Because it is not known whether the Affordable Care Act will remain, in whole or in part, it would be imprudent for New Jersey now to create an exchange before these critical threshold issues are decided with finality by the court, he added.
Mr. Christie was the second governor to veto such a law, following Gov. Susana Martinez of New Mexico, who is also a Republican. In New York, Gov. Andrew M. Cuomo, a Democrat, took the opposite tack last month: after the Legislature declined to create an exchange, he established one by executive order.

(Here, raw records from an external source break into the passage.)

(* ===== verification/Federation.v ===== *)
(** The federation's own store: the retry queue of failed ships, the provenance of
    received agreements, and the statements on settlements that deliver them
    (internal/dcstodcs/db/pg/syncrepository.go), beside the tables of the workflow
    and of the Semantic Hub; and the incidents a denied interaction leaves
    (trustgate.go, processauditandcompliance/query/querytrustgatedenial.go).

    A handler of the federation runs one transaction after another and calls peers
    in between; peers answer through the environment. *)
From S2P Require Import Prelude Json Sha256 Envelope Scopes ArtifactStore ContractState Store Repos Transactions Handlers DidWeb DidDocument PeerIdentity TrustGate.
From S2P Require Import Document Authoring Anchors SemanticHub Store.
Import GoStrings.

(** ** Rows *)
Record SyncFail := {
  sf_did : string;
  sf_retry_count : Z;
  sf_last_tried_at : Z;
  sf_gate_incident_recorded : bool
}.

Record SyncSignature := {
  ss_DID : string;
  ss_ContractVersion : Z;
  ss_FromPeerDID : string;
  ss_JadesSignature : string;
  ss_ReceivedAt : Z
}.

(** [f_base] holds the tables of the workflow; its [sync_signatures] is the
    from_peer_did column of [provenance]. *)
Record FStore := {
  f_base : Store;
  f_hub : list SemanticHub.Schema;
  sync_fails : list SyncFail;
  provenance : gmap string SyncSignature
}.

Definition set_base f (s : FStore) : FStore :=
  {| f_base := f (f_base s); f_hub := f_hub s; sync_fails := sync_fails s; provenance := provenance s |}.
Definition set_hub f (s : FStore) : FStore :=
  {| f_base := f_base s; f_hub := f (f_hub s); sync_fails := sync_fails s; provenance := provenance s |}.
Definition set_sync_fails f (s : FStore) : FStore :=
  {| f_base := f_base s; f_hub := f_hub s; sync_fails := f (sync_fails s); provenance := provenance s |}.
Definition set_provenance f (s : FStore) : FStore :=
  {| f_base := f_base s; f_hub := f_hub s; sync_fails := sync_fails s; provenance := f (provenance s) |}.

(** ** What a peer is sent *)
Record SettlementRequest := {
  sr_FromPeerDid : string; sr_ContractIri : string; sr_SecretValue : bytes; sr_SecretHash : bytes;
  sr_SettlementJades : string
}.
Record WithdrawalRequest := {
  wr_FromPeerDid : string; wr_ContractIri : string; wr_SecretValue : bytes; wr_SecretHash : bytes;
  wr_WithdrawalJades : string
}.
(** A shape library on the wire; a missing element decodes to [None]. *)
Record PinnedShapes := { ps_Name : string; ps_Version : Z; ps_MediaType : string; ps_Content : string }.

Record PdfRequest := {
  pr_FromPeerDid : string; pr_ContractIri : string; pr_Pdf : bytes; pr_SecretValue : bytes; pr_SecretHash : bytes;
  pr_JadesSignature : option string; pr_ContractState : option string; pr_WrappedCek : option DCSToDCSWrappedCEK;
  pr_PinnedShapes : list (option PinnedShapes)
}.

Record SettlementSender := {
  SendSettlement : string → SettlementRequest → result ();
  SendSettlementWithdrawal : string → WithdrawalRequest → result ()
}.

(** The artifact store, as far as a ship uses it: reading a contract's PDF, wrapping
    its key for a peer, adopting a peer's key. *)
Record ArtifactAccess := {
  GetArtifact : string → string → result bytes;
  WrapForPeer : string → string → string → option point → result WrappedCEK;
  AdoptPeerCEK : string → WrappedCEK → result ()
}.

(** The instance and the moment: the clock in microseconds, the identity, the trust
    roots, a drawn secret, the peers' answers, the artifact store, the counterparty
    gate. *)
Record FEnv `{IdentityServices} := {
  x_env : Env;
  x_own : DIDDocument;
  x_roots : option CertPool;
  x_secret : string;
  x_sender : option SettlementSender;
  x_post_pdf : string → PdfRequest → result ();
  x_artifacts : ArtifactAccess;
  x_poa : CounterpartyPoAGate
}.

Section federation.
Context {I : IdentityServices}.

Definition x_now (x : FEnv) : Z := env_now (x_env x).
(** The clock in nanoseconds. *)
Definition x_nanos (x : FEnv) : Z := 1000 * x_now x.

Definition FTx (A : Type) : Type := Txn FEnv FStore A.
Definition FHandler (A : Type) : Type := Handler FEnv FStore A.

#[global] Instance federation_hub : HubStore FEnv FStore :=
  {| hub_rows := f_hub; set_hub_rows := set_hub; hub_now := x_now |}.
#[global] Instance federation_hub_laws : HubStoreLaws FEnv FStore.
Proof. by split. Qed.

(** A transaction of the workflow's tables. *)
Definition on_base {A} (m : Tx A) : Txn FEnv FStore A := λ x s,
  match m (x_env x) (f_base s) with
  | Ok (a, b) => Ok (a, set_base (λ _, b) s)
  | Err err => Err err
  end.

(** ** syncrepository.go *)
Definition is_fail (did : string) (f : SyncFail) : bool := bool_decide (sf_did f = did).

Definition retried (now : Z) (isGateFailure : bool) (f : SyncFail) : SyncFail :=
  {| sf_did := sf_did f; sf_retry_count := sf_retry_count f + 1; sf_last_tried_at := now;
     sf_gate_incident_recorded := sf_gate_incident_recorded f || isGateFailure |}.

(** Whether this call is the first to see a gate failure for the entry. *)
Definition CreateOrUpdateSyncFailEntry (did : string) (isGateFailure : bool) : Txn FEnv FStore bool :=
  existing ← query (λ _ s, List.find (is_fail did) (sync_fails s));
  _ ← exec (λ x, set_sync_fails (λ l,
        match existing with
        | Some _ => update_where (is_fail did) (retried (x_now x) isGateFailure) l
        | None => l ++ [{| sf_did := did; sf_retry_count := 0; sf_last_tried_at := x_now x;
                           sf_gate_incident_recorded := isGateFailure |}]
        end));
  mret (isGateFailure && negb (default false (sf_gate_incident_recorded <$> existing))).

Definition DeleteSyncFailEntry (did : string) : Txn FEnv FStore () :=
  exec (λ _, set_sync_fails (rows_where (λ f, negb (is_fail did f)))).

(** Intervals in microseconds. *)
Definition backoff (base maxBackoff : Z) (f : SyncFail) : Z :=
  Z.min (base * 2 ^ Z.min (sf_retry_count f) 6) maxBackoff.

Definition due (now base maxBackoff : Z) (f : SyncFail) : bool :=
  sf_last_tried_at f <=? now - backoff base maxBackoff f.

Definition GetPendingSyncFails (base maxBackoff : Z) (limit : nat) : Txn FEnv FStore (list SyncFail) :=
  query (λ x s, take limit (order_by sf_last_tried_at (rows_where (due (x_now x) base maxBackoff) (sync_fails s)))).

Definition UpsertSyncSignature (sig : SyncSignature) : Txn FEnv FStore () :=
  _ ← exec (λ x, set_provenance (<[ss_DID sig :=
        {| ss_DID := ss_DID sig; ss_ContractVersion := ss_ContractVersion sig; ss_FromPeerDID := ss_FromPeerDID sig;
           ss_JadesSignature := ss_JadesSignature sig; ss_ReceivedAt := x_now x |}]>));
  exec (λ _, set_base (set_sync_signatures (<[ss_DID sig := ss_FromPeerDID sig]>))).

Definition GetSyncSignature (did : string) : Txn FEnv FStore (option SyncSignature) :=
  query (λ _ s, provenance s !! did).

Definition undelivered (from : string) (r : Settlement) : bool :=
  bool_decide (s_from r = from) && bool_decide (s_delivered_at r = None).

Definition GetUndeliveredSettlements (from : string) : Txn FEnv FStore (list Settlement) :=
  query (λ _ s, order_by s_recorded_at (rows_where (undelivered from) (settlements (f_base s)))).

Definition between (did from to_ : string) (r : Settlement) : bool :=
  bool_decide (settlement_key r = (did, from, to_)).

Definition delivered (at_ : Z) (r : Settlement) : Settlement :=
  {| s_did := s_did r; s_from := s_from r; s_to := s_to r; s_contract_version := s_contract_version r;
     s_document_digest := s_document_digest r; s_settled_at := s_settled_at r; s_jades := s_jades r;
     s_recorded_at := s_recorded_at r; s_delivered_at := Some at_ |}.

Definition MarkSettlementDelivered (did from to_ : string) : Txn FEnv FStore () :=
  exec (λ x, set_base (set_settlements (update_where (between did from to_) (delivered (x_now x))))).

Definition unsent (from : string) (w : Withdrawal) : bool :=
  bool_decide (w_from w = from) && bool_decide (w_delivered_at w = None).

Definition GetUndeliveredSettlementWithdrawals (from : string) : Txn FEnv FStore (list Withdrawal) :=
  query (λ _ s, order_by w_recorded_at (rows_where (unsent from) (withdrawals (f_base s)))).

Definition names_pair (did from to_ : string) (w : Withdrawal) : bool :=
  bool_decide (withdrawal_key w = (did, from, to_)).

Definition sent (at_ : Z) (w : Withdrawal) : Withdrawal :=
  {| w_did := w_did w; w_from := w_from w; w_to := w_to w; w_document_digest := w_document_digest w;
     w_withdrawn_at := w_withdrawn_at w; w_recorded_at := w_recorded_at w; w_delivered_at := Some at_ |}.

Definition MarkSettlementWithdrawalDelivered (did from to_ : string) : Txn FEnv FStore () :=
  exec (λ x, set_base (set_withdrawals (update_where (names_pair did from to_) (sent (x_now x))))).

(** contractrepository.go [ReadHistoryByDID]. *)
Definition ReadHistoryByDID (did : string) : Txn FEnv FStore (list Contract) :=
  query (λ _ s, rows_where (λ c, bool_decide (c_did c = did)) (contract_history (f_base s))).

Definition GetSettlement (did from : string) : Txn FEnv FStore (option Settlement) :=
  on_base (SyncRepo.GetSettlement did from).
Definition UpsertSettlement (r : Settlement) : Txn FEnv FStore () := on_base (SyncRepo.UpsertSettlement r).
Definition DeleteSettlementsBy (did from : string) : Txn FEnv FStore () :=
  on_base (SyncRepo.DeleteSettlementsBy did from).
Definition ReadDataByDID (did : string) : Txn FEnv FStore Contract := on_base (ContractRepo.ReadDataByDID did).
Definition ReadPDFState (did : string) : Txn FEnv FStore PDFState := on_base (ContractRepo.ReadPDFState did).

(** ** Incidents *)
Definition denial_event_type : string := "PAC_TRUST_GATE_DENIAL".

Definition denial_event (did : string) (direction : Direction) (g : GateError) : OutboxEvent :=
  {| o_event_type := denial_event_type; o_did := did;
     o_body := [("peer_did", JStr (g_PeerDID g)); ("direction", JStr (direction_String direction));
                ("rule_id", JStr "FEDERATION_TRUST_GATE_DENIAL"); ("severity", JStr "error")] |}.

Definition HandleTx (did : string) (direction : Direction) (g : GateError) : Txn FEnv FStore () :=
  _ ← reject_if (bool_decide (did = EmptyString)) (Errorf "trust gate denial is missing a linked contract DID");
  within "could not create trust gate denial event" (on_base (CreateEvent (denial_event did direction g))).

(** An incident of the same contract, peer and direction. *)
Definition same_denial (did : string) (direction : Direction) (g : GateError) (e : OutboxEvent) : bool :=
  bool_decide (o_event_type e = denial_event_type) && bool_decide (o_did e = did) &&
  bool_decide (("peer_did"%string, JStr (g_PeerDID g)) ∈ o_body e) &&
  bool_decide (("direction"%string, JStr (direction_String direction)) ∈ o_body e).

Definition HandleTxDeduped (did : string) (direction : Direction) (g : GateError) : Txn FEnv FStore () :=
  _ ← reject_if (bool_decide (did = EmptyString)) (Errorf "trust gate denial is missing a linked contract DID");
  alreadyRecorded ← query (λ _ s, exists_where (same_denial did direction g) (outbox (f_base s)));
  only_if (negb alreadyRecorded) (HandleTx did direction g).

Definition RecordDenialIncident (did : string) (direction : Direction) (g : GateError) : Handler FEnv FStore () :=
  transact (HandleTx did direction g).

(** [GateError] as an error. *)
Definition gate_error (g : GateError) : error := g_Err g.

(** [GetID] of the own document. *)
Definition own_id : Handler FEnv FStore string := λ x s, (DocumentID (x_own x), s).

(** ** Lemmas *)
Lemma on_base_Ok {A} (m : Tx A) (x : FEnv) (s : FStore) a s' :
  on_base m x s = Ok (a, s') ↔ ∃ b, m (x_env x) (f_base s) = Ok (a, b) ∧ s' = set_base (λ _, b) s.
Proof. unfold on_base. destruct (m _ _) as [[a' b]|]; naive_solver. Qed.

Lemma on_base_Err {A} (m : Tx A) (x : FEnv) (s : FStore) err :
  on_base m x s = Err err ↔ m (x_env x) (f_base s) = Err err.
Proof. unfold on_base. destruct (m _ _) as [[a' b]|]; naive_solver. Qed.

(** A relation on the workflow's tables, on the whole store. *)
Lemma evolves_on_base (R : Env → Store → Store → Prop) (R' : FStore → FStore → Prop) {A} (m : Tx A) :
  tx_rel R m → (∀ x s b, R (x_env x) (f_base s) b → R' s (set_base (λ _, b) s)) → evolves R' (on_base m).
Proof. intros Hm HR x s a s' (b & Hb & ->)%on_base_Ok. eapply HR, Hm, Hb. Qed.

Lemma set_fbase_id s : set_base (λ _, f_base s) s = s.
Proof. by destruct s. Qed.

Lemma observes_on_base {A} (m : Tx A) : reads m → observes (on_base m).
Proof. intros Hm x s a s' (b & Hb & ->)%on_base_Ok. apply Hm in Hb as ->. apply set_fbase_id. Qed.

Lemma RecordDenialIncident_base did direction g (x : FEnv) s :
  (RecordDenialIncident did direction g x s).2 = s ∨
  (RecordDenialIncident did direction g x s).2 =
    set_base (set_outbox (λ l, l ++ [denial_event did direction g])) s.
Proof.
  unfold RecordDenialIncident, transact.
  destruct (commit_cases (HandleTx did direction g) x s) as [(u & s' & HR & ->)|[err ->]]; [right|by left].
  unfold HandleTx in HR. txn_inv. apply on_base_Ok in HR as (b & Hb%CreateEvent_Ok & ->). by destruct Hb as [-> _].
Qed.

End federation.
(* ===== verification/EvidenceLaws.v ===== *)
(** The evidence a signature waits for: whatever an instance ships, retries or is
    sent, each settlement it holds from another party is one that party signed
    toward it; so a signing gate that opens rests on the counterparties' own
    signatures over the document settled here. *)
From S2P Require Import Prelude Json Sha256 ContractState Store Repos Transactions Handlers DidWeb Envelope ArtifactStore.
From S2P Require Import DidDocument PeerIdentity Jades TrustGate TrustLaws Erasure Store Settlement Extrinsic Signing Federation Settling SettlingLaws.
Import GoStrings.

Notation stored := Store.Settlement (only parsing).

Section evidence.
Context {I : IdentityServices} {J : JadesServices} {T : TrustServices}.

(** ** Handlers that keep the evidence *)
Definition keeps_evidence (me : string) (s s' : FStore) : Prop := evidenced me s → evidenced me s'.

#[global] Instance keeps_evidence_preorder me : PreOrder (keeps_evidence me).
Proof. split; [by intros s H|]. intros s1 s2 s3 H1 H2 H. by apply H2, H1. Qed.

Lemma same_settlements_keep me s s' : settlements (f_base s') = settlements (f_base s) → keeps_evidence me s s'.
Proof. intros E He. by eapply evidenced_same. Qed.

(** Rows of this instance come in, and marks leave what a row says. *)
Lemma own_settlement_kept me (r : stored) s :
  s_from r = me → keeps_evidence me s (with_settlement r s).
Proof.
  intros Hr He. unfold with_settlement. pose proof (e_keys _ _ He) as HN.
  apply (evidenced_base me s (set_settlements (upsert settlement_key r) (f_base s)) He); [by apply NoDup_upsert|].
  intros r' [->|Hin]%elem_of_upsert; [by left|]. right. by exists r'.
Qed.

Lemma update_where_key {A K} (key : A → K) (p : A → bool) f (l : list A) :
  (∀ r, key (f r) = key r) → key <$> update_where p f l = key <$> l.
Proof.
  intros Hf. unfold update_where. rewrite <-list_fmap_compose. apply list_fmap_ext. intros _ r _. cbn.
  by destruct (p r).
Qed.

Lemma marks_keep me (p : stored → bool) at_ s :
  keeps_evidence me s (set_base (set_settlements (update_where p (delivered at_))) s).
Proof.
  intros He. apply (evidenced_base me s (set_settlements (update_where p (delivered at_)) (f_base s)) He).
  - cbn. rewrite (update_where_key settlement_key) by done. apply He.
  - intros r (r0 & Hr0 & ->)%elem_of_update_where. right. exists r0. split; [done|]. by destruct (p r0).
Qed.

Lemma evolves_marks me did from to_ : evolves (keeps_evidence me) (MarkSettlementDelivered did from to_).
Proof. apply evolves_exec. intros x s. apply marks_keep. Qed.

Lemma evolves_sent me did from to_ : evolves (keeps_evidence me) (MarkSettlementWithdrawalDelivered did from to_).
Proof. apply evolves_exec. intros x s. by apply same_settlements_keep. Qed.

Lemma stays_gated me peer direction did target b : stays (keeps_evidence me) (gated peer direction did target b).
Proof.
  intros x s. destruct (gated_cases peer direction did target b x s) as [[-> _]|(g & s' & -> & _ & [->|[_ ->]])]; [done..|].
  by apply same_settlements_keep.
Qed.

Lemma stays_signed_secret me : stays (keeps_evidence me) signed_secret.
Proof. by intros x s. Qed.
#[local] Hint Resolve stays_gated stays_signed_secret : handler.
#[local] Hint Resolve evolves_marks evolves_sent : txn.

(** A transaction of one statement. *)
Ltac by_one_write := apply stays_transact; [apply _|]; apply evolves_within; eauto with txn.

Lemma stays_deliverSettlement me r b : stays (keeps_evidence me) (deliverSettlement r b).
Proof. unfold deliverSettlement. stays_tac. by_one_write. Qed.

Lemma stays_deliverWithdrawal me w b : stays (keeps_evidence me) (deliverSettlementWithdrawal w b).
Proof.
  unfold deliverSettlementWithdrawal. stays_tac. by_one_write.
Qed.

Lemma built_by doc contract me peer now at_ r : BuildSettlement doc contract me peer now at_ = Ok r → s_from r = me.
Proof.
  unfold BuildSettlement, mbind, result_bind. destruct (wrap_err _ _); [|done]. destruct (wrap_err _ _); [|done].
  destruct (wrap_err _ _); [|done]. by intros [= <-].
Qed.

Lemma UpsertSettlement_keeps r me (x : FEnv) s u s' :
  s_from r = me → UpsertSettlement r x s = Ok (u, s') → keeps_evidence me s s'.
Proof.
  intros Hr HR. apply on_base_Ok in HR as (b & Hb%modify_Ok & ->). subst b.
  by apply (own_settlement_kept me (SyncRepo.recorded (x_now x) r) s).
Qed.

Lemma stays_recordSettlement me contract peer : stays (keeps_evidence me) (recordSettlement contract me peer).
Proof.
  apply stays_transact; [apply _|]. intros x s r s' HR. apply txn_bind_Ok in HR as (settlement & s1 & H1 & HR).
  apply of_result_Ok in H1 as [Hb ->]. apply built_by in Hb. txn_inv.
  match goal with H : GetSettlement _ _ _ _ = _ |- _ => apply GetSettlement_Ok in H as [-> ->] end.
  destruct (own_settlement _ _ _) as [old|]; [destruct (covers _ _ _)|]; txn_inv; try done;
    by eapply UpsertSettlement_keeps.
Qed.

Lemma stays_ship_to me contract peers : stays (keeps_evidence me) (ship_to contract me peers).
Proof.
  induction peers as [|peer peers IH]; [by intros x s|]. cbn [ship_to]. destruct (SameDIDWeb peer me); [done|].
  apply stays_bind; [apply _|apply stays_recordSettlement|]. intros r. apply stays_bind; [apply _| |by intros []].
  destruct (s_delivered_at r); [by intros x s|]. apply stays_labelled, stays_deliverSettlement.
Qed.

Lemma evidenced_ship me did (x : FEnv) s :
  DocumentID (x_own x) = Ok me → keeps_evidence me s (shipSettlement did x s).2.
Proof.
  intros Hme. unfold shipSettlement, mbind at 1, handler_bind at 1, own_id. rewrite Hme.
  revert x s Hme. intros x s _. generalize x s.
  change (stays (keeps_evidence me) (sender ← look (λ x _, x_sender x);
    match sender with
    | None => fail (Errorf "could not ship the settlement: no settlement sender is configured")
    | Some _ =>
        contract ← transact (within "could not read contract" (ReadDataByDID did));
        match c_responsible contract with
        | None => mret tt
        | Some r => ship_to contract me (GetParties r)
        end
    end)).
  stays_tac; [|apply stays_ship_to]. apply stays_transact; [apply _|]. apply evolves_within.
  intros x' s' c s2 HR. by apply ReadData_Ok in HR as [-> _].
Qed.

Lemma stays_or_nothing {A} me (m : Handler FEnv FStore (list A)) :
  stays (keeps_evidence me) m → stays (keeps_evidence me) (or_nothing m).
Proof. intros Hm. unfold or_nothing. stays_tac. Qed.

Lemma stays_pending me : stays (keeps_evidence me) pendingSettlementWithdrawals.
Proof.
  apply stays_or_nothing. apply stays_bind; [apply _|by intros x s|]. intros p. apply stays_transact; [apply _|].
  apply evolves_observes; [apply _|]. apply observes_query.
Qed.

Lemma stays_each_logged {A} me (m : A → Handler FEnv FStore ()) l :
  (∀ a, stays (keeps_evidence me) (m a)) → stays (keeps_evidence me) (each (λ a, logged (m a)) l).
Proof. intros Hm. apply stays_each; [apply _|]. intros a _. apply stays_logged; [apply _|]. apply Hm. Qed.

Lemma stays_retrySettlements me : stays (keeps_evidence me) retryUndeliveredSettlements.
Proof.
  apply stays_bind; [apply _| |intros l; apply stays_each_logged; intros r; apply stays_deliverSettlement].
  apply stays_or_nothing. apply stays_bind; [apply _|by intros x s|]. intros p. apply stays_transact; [apply _|].
  apply evolves_observes; [apply _|]. apply observes_query.
Qed.

Lemma stays_withdrawals me did : stays (keeps_evidence me) (shipSettlementWithdrawals did).
Proof.
  apply stays_bind; [apply _|apply stays_pending|]. intros l. apply stays_each_logged. intros w. apply stays_deliverWithdrawal.
Qed.

Lemma stays_retryWithdrawals me : stays (keeps_evidence me) retryUndeliveredSettlementWithdrawals.
Proof.
  apply stays_bind; [apply _|apply stays_pending|]. intros l. apply stays_each_logged. intros w. apply stays_deliverWithdrawal.
Qed.

(** ** Everything that touches settlements on the instance [me] *)
Inductive settlement_step (me : string) : FStore → FStore → Prop :=
  | step_receive req x s : DocumentID (x_own x) = Ok me → settlement_step me s (PostSettlement req x s).2
  | step_taken_back req x s : settlement_step me s (PostSettlementWithdrawal req x s).2
  | step_ship did x s : DocumentID (x_own x) = Ok me → settlement_step me s (shipSettlement did x s).2
  | step_ship_withdrawals did x s : settlement_step me s (shipSettlementWithdrawals did x s).2
  | step_retry x s : settlement_step me s (retryUndeliveredSettlements x s).2
  | step_retry_withdrawals x s : settlement_step me s (retryUndeliveredSettlementWithdrawals x s).2
  (** The workflow's commands, which at most delete settlements, and everything else. *)
  | step_elsewhere s s' : settlements (f_base s') `sublist_of` settlements (f_base s) → settlement_step me s s'.

Lemma step_keeps_evidence me s s' : settlement_step me s s' → keeps_evidence me s s'.
Proof.
  intros [req x s0 Hme|req x s0|did x s0 Hme|did x s0|x s0|x s0|s0 s1 Hsub] He.
  - by apply evidenced_PostSettlement.
  - by apply evidenced_PostWithdrawal.
  - by apply (evidenced_ship me did x s0 Hme).
  - by apply stays_withdrawals.
  - by apply stays_retrySettlements.
  - by apply stays_retryWithdrawals.
  - destruct He as [HN Hs]. split.
    + eapply sublist_NoDup; [exact HN|by apply fmap_sublist].
    + intros r Hr. apply Hs. by eapply elem_of_sublist.
Qed.

Lemma run_keeps_evidence me s s' : rtc (settlement_step me) s s' → keeps_evidence me s s'.
Proof. induction 1 as [|s1 s2 s3 H1 _ IH]; [done|]. intros He. by apply IH, (step_keeps_evidence me s1). Qed.

Lemma counterparties_settled did me resp declared (e : Env) s :
  assertCounterpartiesSettled did me resp declared e s = Ok ((), s) → remote_fields me resp declared ≠ [] →
  ∃ own, own_settlement s me did = Some own ∧ ∀ party, party ∈ remote_fields me resp declared →
    ∃ r, own_settlement s party did = Some r ∧ s_document_digest r = s_document_digest own.
Proof.
  unfold assertCounterpartiesSettled. intros HR Hne. rewrite bool_decide_eq_false_2 in HR by done. tx_inv.
  match goal with H : SyncRepo.GetSettlement _ _ _ _ = _ |- _ => apply gets_Ok in H as [-> ->] end.
  fold (own_settlement s me did) in HR. destruct (own_settlement s me did) as [own|]; [|done].
  exists own. split; [done|]. by eapply settled_by_all_iff.
Qed.

Lemma newest_in l r : SyncRepo.newest l = Some r → r ∈ l.
Proof.
  unfold SyncRepo.newest. assert (H : ∀ best, foldl (λ best r, match best with
    | Some b => if s_settled_at b <? s_settled_at r then Some r else best
    | None => Some r
    end) best l = Some r → best = Some r ∨ r ∈ l); [|by intros [|]%H].
  induction l as [|a l IH]; intros best; [by left|]. cbn. intros [E|?]%IH; [|by right; right].
  destruct best as [b|]; [|right; injection E as <-; left].
  destruct (s_settled_at b <? s_settled_at a); [right; injection E as <-; left|by left].
Qed.

Lemma own_settlement_row s party did r :
  own_settlement s party did = Some r → r ∈ settlements s ∧ s_did r = did ∧ s_from r = party.
Proof.
  intros [Hr Hp]%newest_in%elem_of_rows_where. unfold SyncRepo.settled_by in Hp.
  by apply andb_true_iff in Hp as [Hd%bool_decide_eq_true Hf%bool_decide_eq_true].
Qed.

(** C8: A signature rests on the counterparties' own.  From a store without
    settlements, after any run of shipping, retrying, receiving settlements and
    withdrawals, and of anything that at most deletes settlements, whenever the
    signing gate opens for a contract with a slot of another party, this instance
    holds a settlement of its own, and for every such party a settlement that
    party signed, with a key it publishes for assertions, naming this contract,
    the very document settled here, the party as who settled and this instance as
    whom with. *)
Theorem counterparty_settlements_are_signed (me did : string) (s0 s : FStore) (resp : option Responsible)
    (declared : list string) (e : Env) :
  settlements (f_base s0) = [] → rtc (settlement_step me) s0 s →
  assertCounterpartiesSettled did me resp declared e (f_base s) = Ok ((), f_base s) →
  remote_fields me resp declared ≠ [] →
  ∃ own, own_settlement (f_base s) me did = Some own ∧
    ∀ party, party ∈ remote_fields me resp declared →
      ∃ r remote payload st, own_settlement (f_base s) party did = Some r ∧
        s_document_digest r = s_document_digest own ∧ s_to r = me ∧
        FetchDIDDocument party = Ok remote ∧ asserted_by remote (s_jades r) = Ok payload ∧
        BuildSettlementPayload st = Ok payload ∧ Jades.ContractDID st = did ∧
        DocumentDigest st = s_document_digest own ∧ same_peer (SettledBy st) party ∧ same_peer (SettledWith st) me.
Proof.
  intros H0 Hrun Hgate Hne. assert (evidenced me s0) as He0.
  { split; [rewrite H0; constructor|]. rewrite H0. by intros r ?%elem_of_nil. }
  pose proof (run_keeps_evidence _ _ _ Hrun He0) as [_ Hs].
  destruct (counterparties_settled _ _ _ _ _ _ Hgate Hne) as (own & Hown & Hall). exists own. split; [done|].
  intros party Hp. destruct (Hall party Hp) as (r & Hr & Hd).
  destruct (own_settlement_row _ _ _ _ Hr) as (Hin & Hdid & Hfrom).
  assert (s_from r ≠ me) as Hme.
  { rewrite Hfrom. intros ->. apply elem_of_rows_where in Hp as [_ Hp]. unfold IsRemotePartyField in Hp.
    rewrite SameDIDWeb_refl, !orb_true_r in Hp. done. }
  destruct (Hs r Hin Hme) as [Hto (remote & payload & st & Hf & Ha & Hb & Hc & Hdd & Hby & Hw)].
  exists r, remote, payload, st. split_and!; congruence || by subst.
Qed.

End evidence.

Ultimately, Mr. Christies veto is largely symbolic. The federal law requires states to offer health care exchanges by January 2014, but provides that Washington will step in to administer them in states that fail to make progress by January 2013. In either case, the state pays to set up the health care exchange, but states that fail to create the exchanges lose the ability to oversee them.
http://www.nytimes.com/2012/05/11/n...health-insurance-exchange-for-new-jersey.html
Under the law as it was proposed.
Now that Roberts had to essentially rewrite the law.....and especially because of the question about medicaid, that might not be the case.
The law has not been rewritten and medicaid and healthcare exchanges are separate issues, with different funding methods. Did you study the topic?
If the Law had been interpreted as it was written, as a mandate under the Commerce Clause, is was unconstitutional, but is legal as a tax. The court changed that to a tax, so yes they did rewrite the law.